16. M$ deliberatly blocking the installation of some applications

17. Windows 10 installing UNWANTED Windows Store apps without user consent

This all looks still true.  However, Microsoft is discontinuing Windows 7 support on 14 January, although one can buy some support for an obscene price for the next three years. Then, Windows 10 is it.  Microsoft is saying that future operating systems will be called new releases of Windows 10.  (There was some discussion of Windows 12 for a while, but that name seems to have been dropped.)  I dislike windows 10, what other choice do we have?

Link to comment
Share on other sites

4 hours ago, MVT said:

This all looks still true.  However, Microsoft is discontinuing Windows 7 support on 14 January, although one can buy some support for an obscene price for the next three years. Then, Windows 10 is it.  Microsoft is saying that future operating systems will be called new releases of Windows 10.  (There was some discussion of Windows 12 for a while, but that name seems to have been dropped.)  I dislike windows 10, what other choice do we have?

 

That is one hell of a long list. I think I grew a few more grey hairs just reading it. This is not a criticism of this thread, but rather the product/subject in question. And if you haven't seen it and you have a few hours to kill reading, take a look at this, which is the ongoing and updated motherload of everything that's wrong with Windows 10.  https://itvision.altervista.org/why-windows-10-sucks.html

 

3400 comments... lol

Link to comment
Share on other sites

I'm currently looking at migrating my systems ( couple of laptops & desktops ) to l*nux

I've looked at a few distro's & Zorin looks reasonable, the front end isn't too much of a shock to a life long windows user for a start

I've set it up on a couple of laptops, one dedicated & one dual boot which went without a hitch

I even put TDM on it, runs like a drugged slug on the laptop but I'm impressed it runs at all as it's a really low spec machine I just use for testing, basically I'm ironing out any issues before I tackle my main machine as I earn a living with that one

If anyone knows any major issues with Zorin (based on Ubuntu) please shout out

Also I'm looking at the possibility of running the existing W7 installation inside a virtual machine & isolating it from the network, I'd really like to do it without reinstalling windows & just let W7 sort out the sudden disappearance of half it's resources, anyone know if that's doable ?

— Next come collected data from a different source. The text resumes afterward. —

(* ===== verification/Protocol.v ===== *)
(** The agents and the operator on one API server: any interleaving of their Reconciles
    with the steps of users and of the cluster keeps the state objects well-formed, and
    so the operator does not let an application go while a node records one of its
    programs as loaded. *)

From S2P Require Import Prelude ApiTypes Constants Bpfman Selectors Links.
From S2P Require Import ClKinds NsKinds Application Apps AppSpecs Keeps Typing Operator.
From S2P Require Import OperatorSpecs.
From stdpp Require Import options.
#[local] Set Default Proof Using "Type*".

(** ** The operator's calls *)

(** What [TypedStore] says of the agent's calls, for the operator's: its writes keep
    [I] when they are of applications as [live] has them. *)
Class OperatorStore {W P PS} `{!AgentEnv W, !ProgramState PS, !OperatorAPI W P PS}
    (ak : AppKind W P PS) `{!AppKindLaws ak, !TypedScope ak} (live : owner → bool)
    (I : W → Prop) : Prop := {
  ostore_GetApp ns name w :
    I w → I (op_GetApp ns name w).2 ∧
          ∀ app, (op_GetApp ns name w).1 = Got app →
            op_isBeingDeleted app = negb (live (app_owner ak app));
  ostore_GetState ns name w : I w → I (op_GetState ns name w).2;
  ostore_ListStates ns l w :
    I w → I (op_ListStates ns l w).2 ∧
          ∀ ans, (op_ListStates ns l w).1 = Ok ans → Forall (well_formed ak live) ans;
  ostore_ListNodes w : I w → I (op_ListNodes w).2;
  ostore_Now w : I w → I (op_Now w).2;
  ostore_Update app w :
    I w → op_isBeingDeleted app = negb (live (app_owner ak app)) → I (op_Update app w).2;
  ostore_StatusUpdate app w :
    I w → op_isBeingDeleted app = negb (live (app_owner ak app)) → I (op_StatusUpdate app w).2;
}.

(** The namespace of an application's states is that of the application. *)
Class OwnedScope {W P PS} (ak : AppKind W P PS) : Prop := {
  namespace_of_meta (app app' : Application P) :
    om_Namespace (app_meta app) = om_Namespace (app_meta app') →
    ak_namespace ak app = ak_namespace ak app';
}.

Section operator.
Context {W P PS : Type} `{!AgentEnv W, !ProgramState PS, !OperatorAPI W P PS}
  (ok : OperKind) (ak : AppKind W P PS) `{!AppKindLaws ak, !TypedScope ak, !OwnedScope ak}
  (live : owner → bool) (I : W → Prop) `{!OperatorStore ak live I}.
Implicit Types app : Application P.
Abbreviation any := (λ _, True).

Definition as_live app : Prop := op_isBeingDeleted app = negb (live (app_owner ak app)).

(** A write of an application changes neither its identity nor its deletion. *)
Lemma as_live_meta app app' :
  om_Name (app_meta app') = om_Name (app_meta app) →
  om_Namespace (app_meta app') = om_Namespace (app_meta app) →
  om_DeletionTimestamp (app_meta app') = om_DeletionTimestamp (app_meta app) →
  as_live app → as_live app'.
Proof.
  intros Hn Hns Hd. unfold as_live, op_isBeingDeleted, app_owner.
  by rewrite Hn, Hd, (namespace_of_meta app' app Hns).
Qed.

Lemma keeps_GetApp ns name :
  keeps I (lift (op_GetApp ns name)) (λ res, ∀ app, res = Got app → as_live app).
Proof. apply keeps_lift. intros w. apply ostore_GetApp. Qed.

Lemma keeps_op_updateCondition app c m :
  as_live app → keeps I (updateCondition (PS := PS) app c m) any.
Proof.
  intros Ha. unfold updateCondition.
  assert (Hset : ∀ cs, keeps I
    (now ← lift (op_Now (P := P) (PS := PS));
     err ← lift (op_StatusUpdate (with_app_Conditions
             (SetStatusCondition now cs (BpfApplicationConditionType_Condition c m)) app));
     mret (Ok (match err with Some _ => retryDurationOperator | None => 0 end))) any).
  { intros cs. apply keeps_then; [apply keeps_call, ostore_Now|]. intros now.
    apply keeps_then; [|intros err; by apply keeps_ret].
    apply keeps_call. intros w Hw. apply ostore_StatusUpdate; [done|].
    by apply (as_live_meta app). }
  destruct (elems _) as [|x [|y l]]; [apply Hset| |apply Hset].
  destruct (decide _); [by apply keeps_ret|apply Hset].
Qed.

Lemma keeps_op_updateStatus ns name c m :
  keeps I (updateStatus (P := P) (PS := PS) ok ns name c m) any.
Proof.
  unfold updateStatus. eapply keeps_bind; [apply keeps_GetApp|].
  intros [app| |e] Happ; [|by apply keeps_ret..]. by apply keeps_op_updateCondition, Happ.
Qed.

Lemma keeps_op_addFinalizer app f :
  as_live app → keeps I (op_addFinalizer (PS := PS) app f) any.
Proof.
  intros Ha. unfold op_addFinalizer. apply keeps_then; [|intros err; by apply keeps_ret].
  apply keeps_call. intros w Hw. apply ostore_Update; [done|].
  apply (as_live_meta app); [..|exact Ha]; cbn; unfold AddFinalizer; by destruct (decide _).
Qed.

Lemma keeps_op_removeFinalizer app f :
  as_live app → keeps I (op_removeFinalizer (PS := PS) app f) any.
Proof.
  intros Ha. unfold op_removeFinalizer, RemoveFinalizer.
  destruct (bool_decide _); [|by apply keeps_ret].
  apply keeps_then; [|intros err; by apply keeps_ret].
  apply keeps_call. intros w Hw. apply ostore_Update; [done|]. by apply (as_live_meta app).
Qed.

Lemma keeps_reconcileBpfApplication app :
  as_live app → keeps I (reconcileBpfApplication ok app) any.
Proof.
  intros Ha. unfold reconcileBpfApplication, getAppStateList.
  destruct (negb _); [by apply keeps_op_addFinalizer|].
  apply keeps_then; [apply keeps_call; intros w Hw; exact (proj1 (ostore_ListStates (I := I) _ _ w Hw))|].
  intros [states|e]; [|by apply keeps_ret].
  apply keeps_then; [apply keeps_call, ostore_ListNodes|].
  intros [nodes|e]; [|by apply keeps_ret].
  destruct (_ && _); [apply keeps_op_updateStatus|].
  destruct (classify _ _ _ _ _) as [[pending failed] applied].
  repeat (case_match || case_decide); by auto using keeps_op_updateStatus, keeps_op_removeFinalizer.
Qed.

Lemma keeps_op_Reconcile ns name : keeps I (op_Reconcile (P := P) (PS := PS) ok ns name) any.
Proof.
  unfold op_Reconcile. eapply keeps_bind; [apply keeps_GetApp|].
  intros [app| |e] Happ; [by apply keeps_reconcileBpfApplication, Happ| |by apply keeps_ret].
  apply keeps_then; [apply keeps_call, ostore_GetState|].
  intros [an| |e]; [|by apply keeps_ret..].
  destruct (GetControllerOf _); [|by apply keeps_ret].
  eapply keeps_bind; [apply keeps_GetApp|].
  intros [app| |e] Ho; [|by apply keeps_ret..]. by apply keeps_reconcileBpfApplication, Ho.
Qed.
End operator.

(** ** Interleavings *)

Section protocol.
Context {W P PS : Type} `{!AgentEnv W, !LabelLib, !BytecodeLib W, !ApplicationAPI W P PS,
  !OperatorAPI W P PS, !ProgramState PS, !ProgramStateLaws PS, !EqDecision PS}
  (ok : OperKind) (ak : AppKind W P PS)
  `{!AppKindLaws ak, !TypedScope ak, !OwnedScope ak}.
(** What users, the garbage collector and the kubelet do, which node's agent runs next
    included. *)
Variable other : W → W → Prop.

Inductive step : W → W → Prop :=
  | agent_step NodeName req w : step w (Reconcile ak NodeName req w).2
  | operator_step ns name w : step w (op_Reconcile (P := P) (PS := PS) ok ns name w).2
  | other_step w w' : other w w' → step w w'.

Variable I : (owner → bool) → W → Prop.
Context `{HT : ∀ live, TypedStore ak live (I live), HO : ∀ live, OperatorStore ak live (I live)}.
Hypothesis other_keeps : ∀ w w' live, other w w' → I live w → ∃ live', I live' w'.

Lemma step_keeps w w' : step w w' → (∃ live, I live w) → ∃ live, I live w'.
Proof.
  intros [NodeName req w1|ns name w1|w1 w2 Hother] [live Hw].
  - exists live. by apply (keeps_Reconcile ak live (I live) NodeName req w1).
  - exists live. by apply (keeps_op_Reconcile ok ak live (I live) ns name w1).
  - exact (other_keeps _ _ live Hother Hw).
Qed.

Lemma steps_keep w w' : rtc step w w' → (∃ live, I live w) → ∃ live, I live w'.
Proof. induction 1; [done|]. intros Hw. eauto using step_keeps. Qed.

Lemma listed_well_formed live w app states w1 :
  I live w → list_states ok app w = (Ok states, w1) → Forall (well_formed ak live) states.
Proof.
  intros Hw Hl. unfold list_states in Hl.
  apply (ostore_ListStates (ok_listNamespace ok (om_Namespace (app_meta app)))
    {[BpfAppStateOwner := om_Name (app_meta app)]} w Hw). by rewrite Hl.
Qed.

End protocol.

(** ** The two scopes *)

Section scopes.
Context {W : Type} `{!AgentEnv W}.

#[export] Instance ClApp_owned : OwnedScope (W := W) ClApp.app_kind.
Proof. by split. Qed.

#[export] Instance NsApp_owned : OwnedScope (W := W) NsApp.app_kind.
Proof. split. intros app app' Hns. cbn. by rewrite Hns. Qed.
End scopes.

I may just ditch W7 as I can't think of any apps I use under W7 that haven't got equivalents under l*nux, I'd quite like my thief installs to work but I can ask on ttlg for that

Link to comment
Share on other sites

Zorin seems OK. The big problem I have had with Linux on laptops is there is always, ALWAYS, some incompatible hardware that requires some custom config of files somewhere, and it's hard to google answers to specifically your own exact issue. Linux is not nearly as plug and play as Windows is, since Microsoft is the juggernaut that can spend billions on development and driving the market where Linux cannot, this makes sense. With Linux you always have to do some config coding.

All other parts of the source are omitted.